Stored data entries -
%%

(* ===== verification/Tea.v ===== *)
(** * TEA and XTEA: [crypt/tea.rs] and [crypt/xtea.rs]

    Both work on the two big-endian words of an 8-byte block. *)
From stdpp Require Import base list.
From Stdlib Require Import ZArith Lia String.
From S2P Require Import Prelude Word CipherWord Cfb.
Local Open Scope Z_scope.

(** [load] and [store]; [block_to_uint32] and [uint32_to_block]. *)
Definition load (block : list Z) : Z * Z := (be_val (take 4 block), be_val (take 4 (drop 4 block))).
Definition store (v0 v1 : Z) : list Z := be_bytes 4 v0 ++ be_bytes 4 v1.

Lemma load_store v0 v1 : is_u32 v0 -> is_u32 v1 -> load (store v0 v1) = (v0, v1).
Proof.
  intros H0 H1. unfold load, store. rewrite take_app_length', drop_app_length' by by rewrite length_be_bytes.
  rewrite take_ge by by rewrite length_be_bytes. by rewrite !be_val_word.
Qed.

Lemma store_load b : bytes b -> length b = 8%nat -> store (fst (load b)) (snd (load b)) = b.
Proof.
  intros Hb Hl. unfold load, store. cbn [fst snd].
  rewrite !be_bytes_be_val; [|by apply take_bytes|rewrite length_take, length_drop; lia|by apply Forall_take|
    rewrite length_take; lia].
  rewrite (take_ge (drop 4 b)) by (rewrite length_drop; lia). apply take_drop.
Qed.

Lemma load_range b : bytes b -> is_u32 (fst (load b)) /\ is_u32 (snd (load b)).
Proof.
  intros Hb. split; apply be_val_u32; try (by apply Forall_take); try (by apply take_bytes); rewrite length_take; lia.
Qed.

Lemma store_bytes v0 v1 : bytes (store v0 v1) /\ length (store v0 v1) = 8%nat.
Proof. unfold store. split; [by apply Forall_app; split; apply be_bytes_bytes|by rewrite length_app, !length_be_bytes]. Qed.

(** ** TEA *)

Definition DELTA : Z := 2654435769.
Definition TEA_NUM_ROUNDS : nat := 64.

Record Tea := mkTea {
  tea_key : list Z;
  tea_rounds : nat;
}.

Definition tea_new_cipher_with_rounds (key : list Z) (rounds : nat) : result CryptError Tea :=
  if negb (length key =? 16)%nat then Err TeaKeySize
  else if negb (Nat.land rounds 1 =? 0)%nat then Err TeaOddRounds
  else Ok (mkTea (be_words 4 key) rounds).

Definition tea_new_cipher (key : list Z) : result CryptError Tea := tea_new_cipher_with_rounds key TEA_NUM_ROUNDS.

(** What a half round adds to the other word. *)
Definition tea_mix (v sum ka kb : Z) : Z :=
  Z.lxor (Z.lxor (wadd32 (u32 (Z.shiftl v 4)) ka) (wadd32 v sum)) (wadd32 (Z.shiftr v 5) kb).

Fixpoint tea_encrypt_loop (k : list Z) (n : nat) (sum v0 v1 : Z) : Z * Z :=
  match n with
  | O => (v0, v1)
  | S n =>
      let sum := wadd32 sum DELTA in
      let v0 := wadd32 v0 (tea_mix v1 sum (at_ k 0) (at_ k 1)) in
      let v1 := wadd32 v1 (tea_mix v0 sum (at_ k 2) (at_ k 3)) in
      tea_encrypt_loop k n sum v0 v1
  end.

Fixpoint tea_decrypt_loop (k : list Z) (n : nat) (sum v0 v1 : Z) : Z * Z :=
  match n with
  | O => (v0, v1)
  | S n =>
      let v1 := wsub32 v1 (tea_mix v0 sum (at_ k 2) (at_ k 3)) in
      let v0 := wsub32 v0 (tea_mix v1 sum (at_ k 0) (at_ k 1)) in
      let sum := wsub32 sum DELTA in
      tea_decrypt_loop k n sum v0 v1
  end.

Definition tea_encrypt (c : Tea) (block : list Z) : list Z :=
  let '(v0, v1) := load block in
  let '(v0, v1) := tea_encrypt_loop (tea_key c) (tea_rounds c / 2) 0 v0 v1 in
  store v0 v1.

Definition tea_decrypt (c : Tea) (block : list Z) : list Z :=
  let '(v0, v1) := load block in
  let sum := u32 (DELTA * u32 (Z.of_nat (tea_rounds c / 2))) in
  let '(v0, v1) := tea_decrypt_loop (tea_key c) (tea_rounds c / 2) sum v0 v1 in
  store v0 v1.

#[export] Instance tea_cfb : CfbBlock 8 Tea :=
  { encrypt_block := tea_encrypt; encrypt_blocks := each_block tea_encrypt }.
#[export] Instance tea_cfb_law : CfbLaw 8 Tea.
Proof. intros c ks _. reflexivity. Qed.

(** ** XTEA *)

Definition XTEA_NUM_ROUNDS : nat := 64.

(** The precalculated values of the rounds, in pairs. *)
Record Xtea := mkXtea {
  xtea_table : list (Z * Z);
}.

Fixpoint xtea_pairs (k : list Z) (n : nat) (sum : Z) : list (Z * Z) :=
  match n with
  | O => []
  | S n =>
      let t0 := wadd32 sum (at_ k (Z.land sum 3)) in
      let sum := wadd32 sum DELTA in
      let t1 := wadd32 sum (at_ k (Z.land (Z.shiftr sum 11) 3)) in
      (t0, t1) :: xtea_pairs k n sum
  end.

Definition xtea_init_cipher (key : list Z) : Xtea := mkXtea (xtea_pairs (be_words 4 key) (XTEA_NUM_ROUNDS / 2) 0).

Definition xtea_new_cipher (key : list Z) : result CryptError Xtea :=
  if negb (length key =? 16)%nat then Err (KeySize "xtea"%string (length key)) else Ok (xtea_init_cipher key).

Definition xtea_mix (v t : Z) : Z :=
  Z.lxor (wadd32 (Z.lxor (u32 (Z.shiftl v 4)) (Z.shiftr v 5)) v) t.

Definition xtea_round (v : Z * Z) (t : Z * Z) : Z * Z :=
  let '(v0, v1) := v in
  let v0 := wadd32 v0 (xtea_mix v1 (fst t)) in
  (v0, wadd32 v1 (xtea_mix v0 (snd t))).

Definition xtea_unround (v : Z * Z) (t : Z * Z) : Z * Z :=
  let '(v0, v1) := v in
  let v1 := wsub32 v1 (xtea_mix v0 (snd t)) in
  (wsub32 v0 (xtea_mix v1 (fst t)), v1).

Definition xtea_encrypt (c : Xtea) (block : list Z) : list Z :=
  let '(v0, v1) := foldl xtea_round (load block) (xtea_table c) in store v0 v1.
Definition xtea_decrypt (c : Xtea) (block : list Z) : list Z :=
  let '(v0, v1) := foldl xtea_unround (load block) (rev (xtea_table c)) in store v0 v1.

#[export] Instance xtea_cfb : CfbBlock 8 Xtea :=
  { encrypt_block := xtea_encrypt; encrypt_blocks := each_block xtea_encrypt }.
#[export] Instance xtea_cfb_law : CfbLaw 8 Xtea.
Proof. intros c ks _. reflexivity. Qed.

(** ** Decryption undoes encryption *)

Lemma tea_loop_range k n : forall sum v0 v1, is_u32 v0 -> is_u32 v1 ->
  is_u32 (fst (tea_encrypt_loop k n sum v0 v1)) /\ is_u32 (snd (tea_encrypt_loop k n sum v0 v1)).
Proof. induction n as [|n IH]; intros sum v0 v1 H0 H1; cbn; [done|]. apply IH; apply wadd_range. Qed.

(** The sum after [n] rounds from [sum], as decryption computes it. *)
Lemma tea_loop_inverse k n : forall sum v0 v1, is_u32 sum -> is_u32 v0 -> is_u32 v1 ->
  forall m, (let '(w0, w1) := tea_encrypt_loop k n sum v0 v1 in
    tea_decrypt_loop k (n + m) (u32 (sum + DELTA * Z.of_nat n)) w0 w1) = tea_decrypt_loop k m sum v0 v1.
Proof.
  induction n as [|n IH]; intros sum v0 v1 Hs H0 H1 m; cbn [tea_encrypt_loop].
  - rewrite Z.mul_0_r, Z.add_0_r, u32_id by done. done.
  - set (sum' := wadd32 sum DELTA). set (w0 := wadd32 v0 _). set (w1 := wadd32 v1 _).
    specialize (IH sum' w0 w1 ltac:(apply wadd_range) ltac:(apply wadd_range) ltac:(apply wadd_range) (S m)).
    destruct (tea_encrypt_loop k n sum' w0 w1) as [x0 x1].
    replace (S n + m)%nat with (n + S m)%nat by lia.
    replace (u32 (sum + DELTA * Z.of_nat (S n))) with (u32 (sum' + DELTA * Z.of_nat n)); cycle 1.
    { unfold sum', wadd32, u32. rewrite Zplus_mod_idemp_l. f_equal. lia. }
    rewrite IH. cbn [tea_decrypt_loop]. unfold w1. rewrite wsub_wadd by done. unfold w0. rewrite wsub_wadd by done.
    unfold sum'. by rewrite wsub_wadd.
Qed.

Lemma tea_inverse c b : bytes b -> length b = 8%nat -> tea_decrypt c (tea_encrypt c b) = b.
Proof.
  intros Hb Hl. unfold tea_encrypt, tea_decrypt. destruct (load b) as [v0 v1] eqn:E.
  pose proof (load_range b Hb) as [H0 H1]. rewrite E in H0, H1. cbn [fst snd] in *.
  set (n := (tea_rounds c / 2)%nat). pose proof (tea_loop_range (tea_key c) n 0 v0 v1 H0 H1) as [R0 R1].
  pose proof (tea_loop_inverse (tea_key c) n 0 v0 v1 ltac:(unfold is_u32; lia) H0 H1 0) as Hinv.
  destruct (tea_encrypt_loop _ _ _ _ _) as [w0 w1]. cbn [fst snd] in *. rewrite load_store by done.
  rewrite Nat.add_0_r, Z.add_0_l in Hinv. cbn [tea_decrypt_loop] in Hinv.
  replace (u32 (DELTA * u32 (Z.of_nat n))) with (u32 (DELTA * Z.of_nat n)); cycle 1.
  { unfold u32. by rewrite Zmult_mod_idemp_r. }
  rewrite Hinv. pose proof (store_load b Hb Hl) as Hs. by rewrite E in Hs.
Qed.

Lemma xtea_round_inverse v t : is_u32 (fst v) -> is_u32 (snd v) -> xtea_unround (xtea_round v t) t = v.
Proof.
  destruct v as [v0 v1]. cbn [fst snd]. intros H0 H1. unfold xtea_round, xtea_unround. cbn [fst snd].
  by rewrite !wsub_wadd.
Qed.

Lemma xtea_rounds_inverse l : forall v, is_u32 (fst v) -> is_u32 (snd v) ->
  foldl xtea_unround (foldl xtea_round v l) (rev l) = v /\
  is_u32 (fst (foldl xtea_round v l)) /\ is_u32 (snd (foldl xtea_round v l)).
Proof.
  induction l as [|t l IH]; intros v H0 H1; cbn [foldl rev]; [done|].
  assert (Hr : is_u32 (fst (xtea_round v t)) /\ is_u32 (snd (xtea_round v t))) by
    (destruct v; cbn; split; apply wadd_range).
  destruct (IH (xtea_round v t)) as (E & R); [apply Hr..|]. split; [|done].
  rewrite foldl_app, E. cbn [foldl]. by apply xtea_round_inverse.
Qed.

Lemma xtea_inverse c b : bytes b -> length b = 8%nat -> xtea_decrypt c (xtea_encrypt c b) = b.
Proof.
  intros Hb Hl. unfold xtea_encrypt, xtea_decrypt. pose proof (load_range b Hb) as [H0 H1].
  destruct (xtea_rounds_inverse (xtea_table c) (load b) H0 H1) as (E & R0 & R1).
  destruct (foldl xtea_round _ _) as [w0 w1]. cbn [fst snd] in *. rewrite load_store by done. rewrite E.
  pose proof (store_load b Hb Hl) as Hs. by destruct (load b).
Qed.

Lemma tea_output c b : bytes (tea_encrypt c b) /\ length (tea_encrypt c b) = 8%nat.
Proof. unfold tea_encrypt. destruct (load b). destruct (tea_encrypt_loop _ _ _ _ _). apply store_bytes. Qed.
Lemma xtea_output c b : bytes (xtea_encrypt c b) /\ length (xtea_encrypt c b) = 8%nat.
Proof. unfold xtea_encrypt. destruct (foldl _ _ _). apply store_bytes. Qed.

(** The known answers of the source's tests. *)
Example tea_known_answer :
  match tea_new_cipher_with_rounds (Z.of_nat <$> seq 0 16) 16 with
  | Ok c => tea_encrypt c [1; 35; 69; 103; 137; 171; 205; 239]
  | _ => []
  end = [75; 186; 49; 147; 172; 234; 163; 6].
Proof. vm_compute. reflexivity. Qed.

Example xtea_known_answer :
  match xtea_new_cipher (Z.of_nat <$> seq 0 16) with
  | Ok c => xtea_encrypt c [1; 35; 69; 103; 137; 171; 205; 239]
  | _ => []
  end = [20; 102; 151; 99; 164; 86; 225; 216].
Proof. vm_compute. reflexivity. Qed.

%%

Across all the records, find the lines containing the word "ltac" and reproduce each one.

Answer section -
    specialize (IH sum' w0 w1 ltac:(apply wadd_range) ltac:(apply wadd_range) ltac:(apply wadd_range) (S m)).
  pose proof (tea_loop_inverse (tea_key c) n 0 v0 v1 ltac:(unfold is_u32; lia) H0 H1 0) as Hinv.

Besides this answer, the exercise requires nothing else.